■ **PROBLEM DESCRIPTION**
Your answer consists of the lines in the data that contain "errorCode". Copy each of them.

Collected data
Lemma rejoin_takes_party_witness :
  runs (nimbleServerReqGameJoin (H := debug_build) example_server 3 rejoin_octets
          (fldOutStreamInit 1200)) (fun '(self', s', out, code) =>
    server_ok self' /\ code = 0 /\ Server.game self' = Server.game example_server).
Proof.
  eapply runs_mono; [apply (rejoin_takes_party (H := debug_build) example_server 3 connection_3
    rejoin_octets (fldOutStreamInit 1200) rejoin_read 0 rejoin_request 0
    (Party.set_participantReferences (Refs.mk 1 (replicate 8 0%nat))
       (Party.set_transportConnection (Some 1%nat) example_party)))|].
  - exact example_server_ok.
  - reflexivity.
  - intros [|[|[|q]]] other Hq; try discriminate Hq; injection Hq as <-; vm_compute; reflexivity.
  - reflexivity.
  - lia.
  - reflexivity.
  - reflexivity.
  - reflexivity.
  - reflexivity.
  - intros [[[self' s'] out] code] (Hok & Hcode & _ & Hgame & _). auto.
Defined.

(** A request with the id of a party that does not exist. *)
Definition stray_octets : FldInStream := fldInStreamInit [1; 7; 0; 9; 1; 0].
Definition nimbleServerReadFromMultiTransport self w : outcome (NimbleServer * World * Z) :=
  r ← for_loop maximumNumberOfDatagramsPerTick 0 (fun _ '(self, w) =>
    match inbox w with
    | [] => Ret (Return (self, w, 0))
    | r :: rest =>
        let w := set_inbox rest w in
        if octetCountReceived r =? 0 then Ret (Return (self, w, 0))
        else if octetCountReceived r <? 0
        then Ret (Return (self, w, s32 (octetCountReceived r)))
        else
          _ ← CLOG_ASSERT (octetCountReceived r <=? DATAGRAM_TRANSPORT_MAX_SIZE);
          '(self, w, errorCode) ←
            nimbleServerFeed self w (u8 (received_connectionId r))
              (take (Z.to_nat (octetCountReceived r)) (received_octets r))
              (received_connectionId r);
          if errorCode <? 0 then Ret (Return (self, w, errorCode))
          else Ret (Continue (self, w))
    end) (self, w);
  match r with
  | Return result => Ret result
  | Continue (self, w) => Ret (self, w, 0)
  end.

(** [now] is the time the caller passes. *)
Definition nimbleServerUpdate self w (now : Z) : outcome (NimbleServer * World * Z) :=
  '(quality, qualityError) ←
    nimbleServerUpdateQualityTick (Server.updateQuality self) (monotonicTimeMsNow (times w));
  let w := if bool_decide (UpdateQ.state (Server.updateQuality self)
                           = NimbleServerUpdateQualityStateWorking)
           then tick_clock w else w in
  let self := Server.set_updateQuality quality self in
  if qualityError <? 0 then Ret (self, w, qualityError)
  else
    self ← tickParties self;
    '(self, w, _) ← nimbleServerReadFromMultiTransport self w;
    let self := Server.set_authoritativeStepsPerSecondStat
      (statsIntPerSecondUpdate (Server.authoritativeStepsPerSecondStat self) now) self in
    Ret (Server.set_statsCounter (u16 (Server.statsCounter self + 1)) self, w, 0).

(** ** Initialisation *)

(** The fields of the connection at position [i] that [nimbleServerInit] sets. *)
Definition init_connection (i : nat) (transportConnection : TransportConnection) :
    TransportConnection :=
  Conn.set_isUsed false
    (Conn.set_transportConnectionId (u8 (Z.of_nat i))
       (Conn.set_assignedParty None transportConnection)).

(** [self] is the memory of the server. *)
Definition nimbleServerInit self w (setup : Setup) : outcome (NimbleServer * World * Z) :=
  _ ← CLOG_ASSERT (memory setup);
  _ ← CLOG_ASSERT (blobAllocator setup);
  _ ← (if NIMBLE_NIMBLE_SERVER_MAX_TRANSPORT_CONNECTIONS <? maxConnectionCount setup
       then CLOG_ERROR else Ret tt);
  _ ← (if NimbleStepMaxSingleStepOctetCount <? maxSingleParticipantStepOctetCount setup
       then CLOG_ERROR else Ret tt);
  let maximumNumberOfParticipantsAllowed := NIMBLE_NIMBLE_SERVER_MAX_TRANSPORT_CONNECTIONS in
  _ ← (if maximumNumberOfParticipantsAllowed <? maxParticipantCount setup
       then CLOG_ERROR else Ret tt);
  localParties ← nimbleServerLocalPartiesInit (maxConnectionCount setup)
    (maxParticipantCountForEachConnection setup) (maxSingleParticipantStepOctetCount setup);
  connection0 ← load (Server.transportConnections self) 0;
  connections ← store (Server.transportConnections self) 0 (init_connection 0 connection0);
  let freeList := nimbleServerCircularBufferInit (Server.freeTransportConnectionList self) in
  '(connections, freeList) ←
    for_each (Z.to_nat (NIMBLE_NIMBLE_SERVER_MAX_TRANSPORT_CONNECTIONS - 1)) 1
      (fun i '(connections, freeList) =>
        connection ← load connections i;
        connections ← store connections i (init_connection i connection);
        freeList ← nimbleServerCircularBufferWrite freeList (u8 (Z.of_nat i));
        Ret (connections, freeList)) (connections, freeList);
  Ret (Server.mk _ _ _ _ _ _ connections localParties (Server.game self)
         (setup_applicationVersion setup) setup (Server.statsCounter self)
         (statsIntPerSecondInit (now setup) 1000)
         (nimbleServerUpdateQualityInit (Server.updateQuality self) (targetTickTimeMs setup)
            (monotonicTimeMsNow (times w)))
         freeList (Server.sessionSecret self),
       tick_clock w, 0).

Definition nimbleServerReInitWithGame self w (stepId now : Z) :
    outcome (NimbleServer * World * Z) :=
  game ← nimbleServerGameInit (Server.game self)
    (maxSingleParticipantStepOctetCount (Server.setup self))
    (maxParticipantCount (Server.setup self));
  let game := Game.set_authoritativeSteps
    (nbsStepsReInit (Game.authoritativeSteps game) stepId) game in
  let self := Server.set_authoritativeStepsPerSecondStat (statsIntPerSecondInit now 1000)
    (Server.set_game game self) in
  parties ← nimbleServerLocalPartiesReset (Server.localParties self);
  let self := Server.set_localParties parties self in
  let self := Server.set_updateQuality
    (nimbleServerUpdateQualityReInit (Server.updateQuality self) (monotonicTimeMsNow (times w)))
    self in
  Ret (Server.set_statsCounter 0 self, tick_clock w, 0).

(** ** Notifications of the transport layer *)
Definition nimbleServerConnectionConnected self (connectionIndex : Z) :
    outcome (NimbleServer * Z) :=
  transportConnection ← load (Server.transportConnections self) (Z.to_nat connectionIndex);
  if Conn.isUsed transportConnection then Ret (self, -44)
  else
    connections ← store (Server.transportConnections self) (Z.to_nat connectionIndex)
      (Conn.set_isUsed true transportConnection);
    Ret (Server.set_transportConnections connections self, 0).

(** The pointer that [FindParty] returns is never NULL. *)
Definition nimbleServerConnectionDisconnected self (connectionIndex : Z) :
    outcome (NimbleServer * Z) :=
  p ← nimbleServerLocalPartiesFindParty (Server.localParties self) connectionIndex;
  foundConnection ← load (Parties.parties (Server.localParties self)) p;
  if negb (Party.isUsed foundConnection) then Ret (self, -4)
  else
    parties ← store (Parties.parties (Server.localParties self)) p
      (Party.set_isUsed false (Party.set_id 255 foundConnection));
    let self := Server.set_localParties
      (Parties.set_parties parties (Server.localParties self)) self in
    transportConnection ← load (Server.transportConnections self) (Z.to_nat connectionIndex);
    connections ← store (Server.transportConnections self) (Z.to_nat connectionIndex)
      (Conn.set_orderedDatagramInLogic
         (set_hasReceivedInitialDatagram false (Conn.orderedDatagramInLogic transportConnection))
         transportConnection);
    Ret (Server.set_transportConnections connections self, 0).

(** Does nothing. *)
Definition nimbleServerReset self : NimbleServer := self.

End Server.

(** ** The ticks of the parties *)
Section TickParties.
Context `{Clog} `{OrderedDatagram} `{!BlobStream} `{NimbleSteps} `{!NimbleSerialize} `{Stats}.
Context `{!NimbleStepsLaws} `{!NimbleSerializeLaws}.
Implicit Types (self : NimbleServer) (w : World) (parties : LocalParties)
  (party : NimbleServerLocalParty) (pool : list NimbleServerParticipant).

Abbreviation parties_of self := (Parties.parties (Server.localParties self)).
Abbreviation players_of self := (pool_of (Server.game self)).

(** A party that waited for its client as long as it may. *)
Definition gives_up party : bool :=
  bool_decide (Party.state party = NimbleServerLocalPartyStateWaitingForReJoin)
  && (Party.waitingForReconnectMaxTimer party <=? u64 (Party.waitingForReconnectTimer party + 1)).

■ **ANSWER FOR THE TASK**
          '(self, w, errorCode) ←
          if errorCode <? 0 then Ret (Return (self, w, errorCode))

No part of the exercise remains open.